Senior Member (Voting Rights)
By Michele Veldsman, Ph.D., member of IDEA-FAST & director of neuroscience, Cambridge Cognition


Fatigue, a medical complaint that has confounded medical professionals and researchers for decades, conceals a profoundly challenging journey for those burdened by its effects. Chronic and severe exhaustion inflicts debilitating consequences, casting a shadow over the lives of countless individuals. Regrettably, pursuing medical understanding and effective treatment often proves futile, leaving those affected feeling marginalized and misunderstood. This frustration is further exacerbated by mistrust and skepticism from the medical community and society toward this condition.

The U.S. Department of Health & Human Services estimates that as many as 23 million Americans may have developed long COVID-19 since the pandemic started.1 More than 17 million people in Europe also have reported symptoms2, with fatigue the most persistent. Fatigue isn’t confined to long COVID; it spans a broad spectrum of diseases, from neurodegenerative disorders such as Parkinson’s disease (PD) and Huntington’s disease (HD) to inflammatory conditions like rheumatoid arthritis (RA) and inflammatory bowel disease (IBD). It also can manifest without any known underlying health conditions. Yet, despite the staggering number of sufferers, doubt about the legitimacy of the condition persists.3

The struggle to achieve recognition and acceptance of myalgic encephalomyelitis/chronic fatigue syndrome (ME/CFS) has been arduous. A significant obstacle in securing medical acknowledgement of fatigue is the lack of comprehensive and accurate biomarkers.

full article
https://www.clinicalleader.com/doc/...rive-better-clinical-care-and-treatments-0001
 
A significant obstacle in securing medical acknowledgement of fatigue is the lack of comprehensive and accurate biomarkers.

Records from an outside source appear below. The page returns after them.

(* ===== verification/Download.v ===== *)
(** * The video downloader (src/download.py)

    [download_video] (lines 32-47) and the [__main__] block (lines
    49-58). [yt_dlp] is the class [YoutubeDL]: its three calls act on an
    abstract world (the network and the file system) and either return or
    raise with a message. The script threads that world through a small
    error-state monad: [ret], [bind] with its notation, and [try_except]
    for the [try]/[except Exception] of lines 53-58. The [with] block
    closes the downloader on every path and has no other effect the
    script observes. Lines 1-27 are an earlier version left in comments. *)

From Stdlib Require Import ZArith List String.
Import ListNotations.

Local Open Scope string_scope.

(** The options dictionary of lines 33-41. *)
Record ydl_opts := mk_opts {
  format : string;
  outtmpl : string;
  noplaylist : bool;
  quiet : bool;
  verbose : bool;
  nocheckcertificate : bool;
  socket_timeout : Z
}.

(** Lines 33-41. *)
Definition download_opts : ydl_opts :=
  {| format := "best";
     outtmpl := "downloads/%(id)s.%(ext)s";
     noplaylist := true;
     quiet := false;
     verbose := true;
     nocheckcertificate := true;
     socket_timeout := 15 |}.

(** What the script uses of [yt_dlp.YoutubeDL(opts)]. A call returns
    [inr] of its value or raises: [inl] of [str(e)]. *)
Class YoutubeDL := {
  World : Type;
  Info : Type;
  (** [ydl.download(urls)]: the return code, or an exception. *)
  ydl_download : ydl_opts -> list string -> World -> (string + Z) * World;
  (** [ydl.extract_info(url, download=False)]. *)
  ydl_extract_info : ydl_opts -> string -> World -> (string + Info) * World;
  (** [ydl.prepare_filename(info)]: the output template filled in. *)
  ydl_prepare_filename : ydl_opts -> Info -> string
}.

Declare Scope ydl_scope.
Delimit Scope ydl_scope with ydl.

Section Script.
Context `{Y : YoutubeDL}.

(** Python code that acts on the world and may raise. *)
Definition M (X : Type) : Type := World -> (string + X) * World.

Definition ret {X} (x : X) : M X := fun w => (inr x, w).

Definition bind {X R} (m : M X) (k : X -> M R) : M R :=
  fun w => match m w with
           | (inl e, w') => (inl e, w')
           | (inr x, w') => k x w'
           end.

(** [try: ... except Exception as e: handler(str(e))]. *)
Definition try_except {X R} (m : M X) (ok : X -> M R) (handler : string -> M R) : M R :=
  fun w => match m w with
           | (inl e, w') => handler e w'
           | (inr x, w') => ok x w'
           end.

End Script.

Notation "x <- m ;; k" := (bind m (fun x => k))
  (at level 61, m at next level, right associativity) : ydl_scope.

Local Open Scope ydl_scope.

Section Download.
Context `{Y : YoutubeDL}.

(** Lines 32-47: download the video, then fetch its description a
    second time without downloading, and fill the output template. The
    return code of [ydl.download] is not looked at. *)
Definition download_video (url : string) : M string :=
  _retcode <- ydl_download download_opts [url] ;;
  info <- ydl_extract_info download_opts url ;;
  ret (ydl_prepare_filename download_opts info).

(** Lines 49-58: the line printed and the exit status. *)
Definition download_main (argv : list string) : M (string * Z) :=
  match argv with
  | [_; url] =>
      try_except (download_video url)
        (fun path => ret ("VIDEO_PATH: " ++ path, 0%Z))
        (fun e => ret ("ERROR: " ++ e, 1%Z))
  | _ => ret ("ERROR: Missing YouTube URL", 1%Z)
  end.

End Download.

Section Theorems.
Context `{Y : YoutubeDL}.

(** C35. A command line without exactly one argument prints the usage
    error and exits with status 1, before [yt_dlp] is called: the world is
    left as it was. *)
Theorem download_usage argv w :
  List.length argv <> 2 ->
  download_main argv w = (inr ("ERROR: Missing YouTube URL", 1%Z), w).
Proof.
  intro Hl. destruct argv as [|a [|b [|c argv]]]; try reflexivity. now contradiction Hl.
Qed.

(** C27. The script exits with status 0 exactly when it was given one
    URL, the download returned (whatever its return code) and the second
    request for the video's description returned. It then prints the
    template path [prepare_filename] gives for that description. *)
Theorem download_succeeds_iff argv w line w' :
  download_main argv w = (inr (line, 0%Z), w') <->
  exists prog url retcode w1 info,
    argv = [prog; url] /\
    ydl_download download_opts [url] w = (inr retcode, w1) /\
    ydl_extract_info download_opts url w1 = (inr info, w') /\
    line = ("VIDEO_PATH: " ++ ydl_prepare_filename download_opts info)%string.
Proof.
  split.
  - destruct argv as [|prog [|url [|c argv]]]; try discriminate.
    unfold download_main, try_except, download_video, bind, ret.
    destruct (ydl_download _ _ w) as [[e|rc] w1] eqn:Ed; [discriminate|].
    destruct (ydl_extract_info _ _ w1) as [[e|info] w2] eqn:Ee; [discriminate|].
    intro H. injection H as <- <-. exists prog, url, rc, w1, info. auto.
  - intros (prog & url & rc & w1 & info & -> & Ed & Ee & ->).
    unfold download_main, try_except, download_video, bind, ret. now rewrite Ed, Ee.
Qed.

(** C28. A failure after the download: when [ydl.download] has written
    the video and the second request ([extract_info] with
    [download=False]) raises, the script prints that error and exits with
    status 1. It does nothing more: the world is the one the failed
    request left, so the downloaded file stays on disk while the caller
    is told the acquisition failed. *)
Theorem download_late_failure prog url w retcode w1 e w2 :
  ydl_download download_opts [url] w = (inr retcode, w1) ->
  ydl_extract_info download_opts url w1 = (inl e, w2) ->
  download_main [prog; url] w = (inr ("ERROR: " ++ e, 1%Z), w2).
Proof.
  intros Ed Ee. unfold download_main, try_except, download_video, bind, ret. now rewrite Ed, Ee.
Qed.

End Theorems.

(** ** A downloader for the witnesses *)

(** The world is the list of files on disk. [https://youtu.be/a] can be
    downloaded and described; the description of [https://youtu.be/b]
    fails after its download. *)
#[local] Instance demo_ydl : YoutubeDL := {|
  World := list string;
  Info := string * string;
  ydl_download := fun _ urls w =>
    match urls with
    | [u] => if String.eqb u "https://youtu.be/x" then (inl "HTTP Error 404", w)
             else (inr 0%Z, (w ++ [u])%list)
    | _ => (inr 1%Z, w)
    end;
  ydl_extract_info := fun _ u w =>
    if String.eqb u "https://youtu.be/a" then (inr ("a", "mp4"), w) else (inl "Read timed out", w);
  ydl_prepare_filename := fun _ '(vid, ext) => "downloads/" ++ vid ++ "." ++ ext
|}.

Lemma download_usage_witness :
  List.length ["download.py"] <> 2 /\
  download_main ["download.py"] [] = (inr ("ERROR: Missing YouTube URL", 1%Z), []).
Proof. split; [discriminate|]. apply (download_usage (Y := demo_ydl)). discriminate. Defined.

Lemma download_succeeds_iff_witness :
  download_main ["download.py"; "https://youtu.be/a"] [] =
    (inr ("VIDEO_PATH: downloads/a.mp4", 0%Z), ["https://youtu.be/a"]).
Proof.
  apply (download_succeeds_iff (Y := demo_ydl)).
  exists "download.py", "https://youtu.be/a", 0%Z, ["https://youtu.be/a"], ("a", "mp4").
  repeat split.
Defined.

Lemma download_late_failure_witness :
  ydl_download download_opts ["https://youtu.be/b"] [] = (inr 0%Z, ["https://youtu.be/b"]) /\
  download_main ["download.py"; "https://youtu.be/b"] [] =
    (inr ("ERROR: Read timed out", 1%Z), ["https://youtu.be/b"]).
Proof.
  split; [reflexivity|].
  apply (download_late_failure (Y := demo_ydl) _ _ _ 0%Z ["https://youtu.be/b"]); reflexivity.
Defined.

A significant obstacle in securing medical acknowledgement of fatigue is the lack of funding for a comprehensive research program for accurate biomarkers.
 
Yet, despite the staggering number of sufferers, doubt about the legitimacy of the condition persists.
Is fatigue a condition? Bit weird to frame it this way. It's a symptom, and symptoms can only be self-reported, by definition. It's the most common symptom in all medicine, and yet oddly enough, it's largely doubted, even disputed. Which is incredibly odd: it's the most common, and yet that makes it even more disputed, with the common dismissal of "everyone gets tired", coming from people who are familiar with sick people so weak they cannot even turn in bed. Because what they don't understand, they are taught to dismiss, which is the real underlying problem.

And there is a big question of what if there is no biomarker for fatigue? No single, unique one anyway, which is the demand from the medical profession, because they found many of those and cannot think outside of that paradigm. Sometimes when a system is overstressed, in the sense of overreaching its ability to perform, it just performs less and less, then breaks. That is the marker in itself: the loss of performance. Then the break. We see both. And they are both disputed, simply because in biology, sometimes systems repair themselves.

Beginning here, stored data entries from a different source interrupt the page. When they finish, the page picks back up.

Lemma earliest_match_witness :
  (exists c,
     In c (records (aggregate exact_mean insertion_sort
             [mk_lead (Some "a@x.com"%string) 10; mk_lead (Some "b@x.com"%string) 10]
             [mk_attendance (Some "a@x.com"%string) 9;
              mk_attendance (Some "b@x.com"%string) 13;
              mk_attendance (Some "a@x.com"%string) 12;
              mk_attendance (Some "b@x.com"%string) 11])) /\
     email (row_lead (row c)) = Some "b@x.com"%string) <->
  (exists a,
     In a [mk_attendance (Some "a@x.com"%string) 9;
           mk_attendance (Some "b@x.com"%string) 13;
           mk_attendance (Some "a@x.com"%string) 12;
           mk_attendance (Some "b@x.com"%string) 11] /\
     attendee_email a = Some "b@x.com"%string) /\
  (forall a,
     In a [mk_attendance (Some "a@x.com"%string) 9;
           mk_attendance (Some "b@x.com"%string) 13;
           mk_attendance (Some "a@x.com"%string) 12;
           mk_attendance (Some "b@x.com"%string) 11] ->
     attendee_email a = Some "b@x.com"%string -> 10 <= event_created_at a).
Proof.
  apply (proj2 (earliest_match_kept_unless_before_lead exact_mean insertion_sort
                  insertion_sort_perm insertion_sort_sorted
                  [mk_lead (Some "a@x.com"%string) 10; mk_lead (Some "b@x.com"%string) 10] _)
               (mk_lead (Some "b@x.com"%string) 10)).
  - simpl. auto.
  - intros l' [<-|[<-|[]]]; simpl; intros E; [discriminate E | reflexivity].
Defined.

(** The run of that example: only the lead of [b@x.com] is kept, with its
    earliest event. *)
Example earliest_match_run :
  aggregate exact_mean insertion_sort
    [mk_lead (Some "a@x.com"%string) 10; mk_lead (Some "b@x.com"%string) 10]
    [mk_attendance (Some "a@x.com"%string) 9;
     mk_attendance (Some "b@x.com"%string) 13;
     mk_attendance (Some "a@x.com"%string) 12;
     mk_attendance (Some "b@x.com"%string) 11] =
  Report 1 [mk_conversion
              (mk_row (mk_lead (Some "b@x.com"%string) 10)
                      (mk_attendance (Some "b@x.com"%string) 11)) 1].
Proof.
  reflexivity.
Qed.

Just the same with materials and stress testing, if you try to bend something, say the wing of an airplane, to its breaking point, you may see a bit of heat, you may see some microfractures, if you look deep enough, but until it just breaks, you will basically not see anything significant. There is only the sum of many small things reaching their breaking point. Then it will snap, but it will have been in a weak state before then. And in medicine, the general thinking aligns with stressing it even more, with applying more force, which is plain silly.

It's sad but it's really the lack of holistic thinking that sinks everything, with holistic thinking in medicine having been instead taken over by blatant quackery. And the fact that there is no math to solve disputes. In all other disciplines math is the thing that ends debates, and medicine just doesn't have it, and there is no plan B when plan A fails, the only accepted plan.
 
IDEA-FAST is a pioneering collaborative effort under the Innovative Medicines Initiative. This consortium brings together an alliance of 46 partners spanning 15 countries, including academic institutions, nonprofit organizations, patient groups, pharmaceutical companies, and technology partners. Their collective mission is to develop digital biomarkers for fatigue and sleep disturbances and track their relationship to activities of daily living and health-related quality of life. The study will involve the recruitment of 2,000 patients with neurodegenerative conditions like Huntington’s and Parkinson’s disease, as well as individuals with immune-mediated inflammatory diseases such as IBD, primary Sjogren’s syndrome, rheumatoid arthritis, and systemic lupus erythematosus.